Neural Scene Graphs for Dynamic Scenes
We present a first neural rendering approach that decomposes dynamic scenes into scene graphs. We propose a learned scene graph representation, which encodes object transformation and radiance, to efficiently render novel arrangements and views of the scene. To this end, we learn implicitly encoded scenes, combined with a jointly learned latent representation to describe objects with a single implicit function. We assess the proposed method on synthetic and real automotive data, validating that our approach learns dynamic scenes - only by observing a video of this scene - and allows for rendering novel photo-realistic views of novel scene compositions with unseen sets of objects at unseen poses.
Neural Scene Graphs
We introduce the neural scene graph, which allows us to model scenes hierarchically. The scene graph S above is composed of a camera, a static node and and a set of dynamic nodes which represent the dynamic components of the scene, including the object appearance, shape, and class. We define a scene uniquely using a directed acyclic graph, where C is a leaf node representing the camera and its intrinsics K, the leaf nodes F represent both static and dynamic neural radiance fields [Mildenhall et al.], L are leaf nodes that assign latent object codes to each representation leaf node, and E are edges that either represent affine transformations T between the global world space and the local object or camera space or property assignments. A detailed description of all graph components and necessary adjustments to neural radiance fields is presented in our paper.

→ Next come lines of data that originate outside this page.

(** *** Sample runs *)

Lemma write_supporting_file_touches_five_files_witness :
  let w := sample_world (sample_fs "no placeholder" "state: %s") ∅ [] (jan 3) in
  files (fs (write_supporting_file sample_name w).2) !! generated_schema_file
  = files (fs w) !! generated_schema_file /\
  mysql (write_supporting_file sample_name w).2 = mysql w.
Proof.
  apply (write_supporting_file_touches_five_files sample_name generated_schema_file
           (sample_world (sample_fs "no placeholder" "state: %s") ∅ [] (jan 3))).
  apply not_written. now right.
Defined.

Lemma only_prepare_writes_schema_file_witness :
  let w := sample_world plain_fs two_runs [None; Some "gone away"] (jan 3) in
  files (fs (main ["hook.py"; "setup"] w).2) !! generated_schema_file
  = files (fs w) !! generated_schema_file.
Proof.
  apply (only_prepare_writes_schema_file "hook.py" "setup" []
           (sample_world plain_fs two_runs [None; Some "gone away"] (jan 3))).
  discriminate.
Defined.

(** The sample file system without its catalog template. *)
Lemma missing_template_leaves_empty_copy_witness :
  let w := sample_world
             {| files := delete catalog_source_file (files plain_fs);
                dirs := dirs plain_fs |} ∅ [] (jan 3) in
  (write_supporting_file sample_name w).1 = Raise (FileNotFoundError catalog_source_file) /\
  files (fs (write_supporting_file sample_name w).2) !! catalog_write_file = Some "" /\
  (forall path, path <> catalog_write_file ->
     files (fs (write_supporting_file sample_name w).2) !! path = files (fs w) !! path).
Proof.
  apply (missing_template_leaves_empty_copy sample_name
           (sample_world
              {| files := delete catalog_source_file (files plain_fs);
                 dirs := dirs plain_fs |} ∅ [] (jan 3))).
  - split.
    + right. split; [reflexivity|]. cbn. set_unfold. auto.
    + unfold written_files.
      repeat (apply Forall_cons_2;
              [cbn; set_unfold; intros [[E|E]|E]; vm_compute in E; discriminate E|]).
      apply Forall_nil_2.
  - reflexivity.
  - cbn. set_unfold. intros [[E|E]|E]; vm_compute in E; discriminate E.
Defined.

Lemma template_without_placeholder_is_an_error_witness :
  let w := sample_world (sample_fs "no placeholder" "state: %s %s") ∅ [] (jan 3) in
  (write_supporting_file sample_name w).1
  = Raise (TypeError "not all arguments converted during string formatting") /\
  files (fs (write_supporting_file sample_name w).2) !! catalog_write_file = Some "" /\
  (forall path, path <> catalog_write_file ->
     files (fs (write_supporting_file sample_name w).2) !! path = files (fs w) !! path).
Proof.
  apply (template_without_placeholder_is_an_error sample_name "no placeholder"
           (sample_world (sample_fs "no placeholder" "state: %s %s") ∅ [] (jan 3))).
  - apply sample_temp_dir_ready.
  - reflexivity.
  - reflexivity.
Defined.

Lemma py_format_unescapes_percent_witness :
  py_format ("load " +:+ "%%" +:+ " of " +:+ "%s" +:+ ".") ["20240101_abcd1234"]
  = Ret ("load " +:+ "%" +:+ " of " +:+ "20240101_abcd1234" +:+ ".").
Proof.
  apply (py_format_unescapes_percent "load " " of " "." "20240101_abcd1234"); reflexivity.
Defined.

(** ** The files [write_supporting_file] leaves when it returns *)

Lemma lookup_files_written (copy incremental abnormal config config_cdc path : string)
    (fl : gmap string string) :
  files_written copy incremental abnormal config config_cdc fl !! path
  = if decide (path = secret_active_config_cdc_file) then Some config_cdc
    else if decide (path = secret_active_config_file) then Some config
    else if decide (path = abnormal_state_write_file) then Some abnormal
    else if decide (path = catalog_incremental_write_file) then Some incremental
    else if decide (path = catalog_write_file) then Some copy
    else fl !! path.
Proof.
  unfold files_written. rewrite !lookup_insert.
  repeat case_decide; try reflexivity; congruence.
Qed.

Lemma files_written_other (copy incremental abnormal config config_cdc path : string)
    (fl : gmap string string) :
  path ∉ written_files ->
  files_written copy incremental abnormal config config_cdc fl !! path = fl !! path.
Proof.
  unfold written_files. rewrite !not_elem_of_cons. intros (N1 & N2 & N3 & N4 & N5 & _).
  rewrite lookup_files_written. repeat case_decide; try reflexivity; congruence.
Qed.

Lemma files_written_twice (copy incremental abnormal config config_cdc : string)
    (fl : gmap string string) :
  files_written copy incremental abnormal config config_cdc
    (files_written copy incremental abnormal config config_cdc fl)
  = files_written copy incremental abnormal config config_cdc fl.
Proof.
  apply map_eq. intros path. rewrite !lookup_files_written.
  repeat case_decide; reflexivity.
Qed.

Lemma mkdir_temp_dirs (w : world) :
  dirs (fs (mkdir temp_dir w).2) ∖ {[temp_dir]} = dirs (fs w) ∖ {[temp_dir]}.
Proof.
  destruct w as [[fl ds] sess out now tp dr]. unfold mkdir. cbn [fs files dirs].
  destruct (decide (temp_dir ∈ ds)); [reflexivity|].
  destruct (decide (is_Some (fl !! temp_dir))); [reflexivity|].
  destruct (decide (dirname temp_dir ∈ ds)); [|reflexivity].
  cbn [snd fs dirs set_fs]. apply set_eq. intros path.
  rewrite !elem_of_difference, elem_of_union, elem_of_singleton. tauto.
Qed.

Lemma assoc_get_set_same {A} (k : string) (v : A) (l : list (string * A)) :
  assoc_get k (assoc_set k v l) = Some v.
Proof.
  induction l as [|[k' v'] l IH]; cbn.
  - now rewrite String.eqb_refl.
  - destruct (String.eqb k k') eqn:E; cbn; [now rewrite String.eqb_refl|].
    now rewrite E.
Qed.

Lemma assoc_get_set_other {A} (k k0 : string) (v : A) (l : list (string * A)) :
  k0 <> k -> assoc_get k0 (assoc_set k v l) = assoc_get k0 l.
Proof.
  intros Hne. induction l as [|[k' v'] l IH]; cbn.
  - now rewrite (proj2 (String.eqb_neq k0 k) Hne).
  - destruct (String.eqb k k') eqn:E; cbn.
    + apply String.eqb_eq in E as <-. now rewrite (proj2 (String.eqb_neq k0 k) Hne).
    + now rewrite IH.
Qed.

Lemma not_dir_after (path : string) (ds ds' : gset string) :
  path <> temp_dir -> ds' ∖ {[temp_dir]} = ds ∖ {[temp_dir]} -> path ∉ ds -> path ∉ ds'.
Proof.
  intros Hne E Hnot Hin.
  assert (Hd : path ∈ ds' ∖ {[temp_dir]}).
  { apply elem_of_difference. split; [exact Hin|]. now rewrite elem_of_singleton. }
  rewrite E in Hd. apply elem_of_difference in Hd as [Hd _]. contradiction.
Qed.

Section Written2.
Context `{JsonCodec}.

Lemma write_supporting_file_dirs (name : string) (x : gset string) :
  keeps_inv (fun w => dirs (fs w) ∖ {[temp_dir]} = x) (write_supporting_file name).
Proof.
  unfold write_supporting_file. unfold sys_exit, json_load, json_dump.
  repeat lazymatch goal with
         | |- keeps_inv _ (mkdir _) =>
             apply (keeps_inv_frame (fun w => dirs (fs w) ∖ {[temp_dir]}));
             apply mkdir_temp_dirs
         | |- _ => frame_step (fun w => dirs (fs w) ∖ {[temp_dir]})
         end.
Qed.

(** [write_supporting_file] when what it reads is in place. *)
Lemma write_supporting_file_run (name : string) (w : world)
    (pre post ipre ipost a b c text text' : string) (fields fields' : list (string * json)) :
  temp_dir_ready w ->
  templates_ready w pre post ipre ipost a b c ->
  files (fs w) !! secret_config_file = Some text ->
  json_loads text = Some (JObj fields) ->
  files (fs w) !! secret_config_cdc_file = Some text' ->
  json_loads text' = Some (JObj fields') ->
  exists w',
    write_supporting_file name w = (Ret tt, w') /\
    files (fs w') =
      files_written (pre +:+ name +:+ post) (ipre +:+ name +:+ ipost)
        (a +:+ name +:+ b +:+ name +:+ c)
        (json_dumps (JObj (assoc_set "database" (JStr name) fields)))
        (json_dumps (JObj (assoc_set "database" (JStr name) fields')))
        (files (fs w)) /\
    temp_dir_ready w' /\
    mysql w' = mysql w /\
    stdout w' = (stdout w ++ ["writing schema name to files: " +:+ name])%list /\
    now_la w' = now_la w.
Proof.
  intros Hready Htpl Hf Hl Hf' Hl'.
  pose proof (write_supporting_file_dirs name _ w eq_refl) as Hdirs. cbv beta in Hdirs.
  assert (Hnow : now_la (write_supporting_file name w).2 = now_la w).
  { apply (frame_of_keeps now_la). intros x. unfold write_supporting_file. frame now_la. }
  destruct (write_supporting_file_copies name w pre post ipre ipost a b c Hready Htpl)
    as (w3 & Hrun & Hfiles & Htemp & D4 & D5 & Hmysql & Hout).
  assert (Hconfigs : write_active_configs name w3
            = (Ret tt,
               set_fs (fun f =>
                 {| files := <[secret_active_config_cdc_file :=
                                 json_dumps (JObj (assoc_set "database" (JStr name) fields'))]>
                               (<[secret_active_config_file :=
                                    json_dumps (JObj (assoc_set "database" (JStr name) fields))]>
                                  (files f));
                    dirs := dirs f |}) w3)).
  { unfold write_active_configs.
    erewrite bind_ret.
    2:{ apply config_block_run with (text := text) (fields := fields);
        [ exact D4 | exact Htemp
        | rewrite Hfiles, !lookup_insert_ne by paths_differ; exact Hf | exact Hl ]. }
    erewrite config_block_run with (text := text') (fields := fields');
      [ now destruct w3 as [[] ? ? ? ? ?] | exact D5 | exact Htemp
      | cbn [fs files set_fs];
        rewrite Hfiles, !lookup_insert_ne by paths_differ; exact Hf' | exact Hl' ]. }
  rewrite Hrun, Hconfigs in *. cbn [snd fs files dirs set_fs now_la] in Hdirs, Hnow.
  eexists. split; [reflexivity|].
  cbn [fs files dirs mysql stdout now_la set_fs].
  split; [now rewrite Hfiles|]. split; [|auto].
  split; [left; exact Htemp|].
  destruct (written_files_not_dirs w Hready) as (E1 & E2 & E3 & E4 & E5).
  unfold written_files.
  repeat (apply Forall_cons_2;
          [apply (not_dir_after _ (dirs (fs w))); [paths_differ | exact Hdirs | assumption]|]).
  apply Forall_nil_2.
Qed.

Our rendering approach leverages the above rendering pipeline, efficiently rendering images given a scene graph. In the section component of the pipeline, we demonstrate the two sampling approaches along a ray, inside the background (black) and an object (blue) node. To increase efficiency, we limit the sampling of the static node to multiple planes. For each ray, we predict color and density through each dynamic node through which it is traced, and we check each ray from the camera C for intersections with all dynamic nodes F by translating the ray to an object local frame and applying an efficient AABB-ray intersection test. The representation function F of a given node maps each point to a predicted color and density value. We use the rendering equation integrating over all sampling points along a ray from its origin to the global far plane to calculate the RGB values of the rendered image.
from KITTI / Virtual KITTI 2
Without additional supervision, the structure of the proposed scene graph model trained with the rendering pipeline naturally decomposes scenes into dynamic and static scene components and is able to reconstruct them individually and jointly.
A learned Neural Scene Graph can be manipulated at its edges and nodes. To demonstrate the flexibility of the proposed scene representation, we change the edge transformations of a learned node. Results validate that these transformations preserve global light transport components such as reflections and shadows. The scene representation encodes global illumination cues implicitly through image color, a function of an object's location and viewing direction. The specular highlights on the vehicles, especially on the red and silver car, move in accordance to the fixed scene illumination. This is in contrast to simply copying pixels, where we instead are learning to correctly translate specular highlights after moving the object.
Reconstruction of Dynamic Objects
Object Poses fixed at t=0.50
Object Poses fixed at t=0.25
Object Poses fixed at t=0.75
Beyond object manipulation, and similar to prior methods, neural scene graphs allows for camera movement through adjustment of its transformation. The videos below show novel views for ego-vehicle motion into the scene, where the ego-vehicle is driving ~2 m forward. In contrast to static methods, we can actively manipulate the scene's arrangement by fixing all object's poses and by only moving the camera in contrast to a trained reference sequence.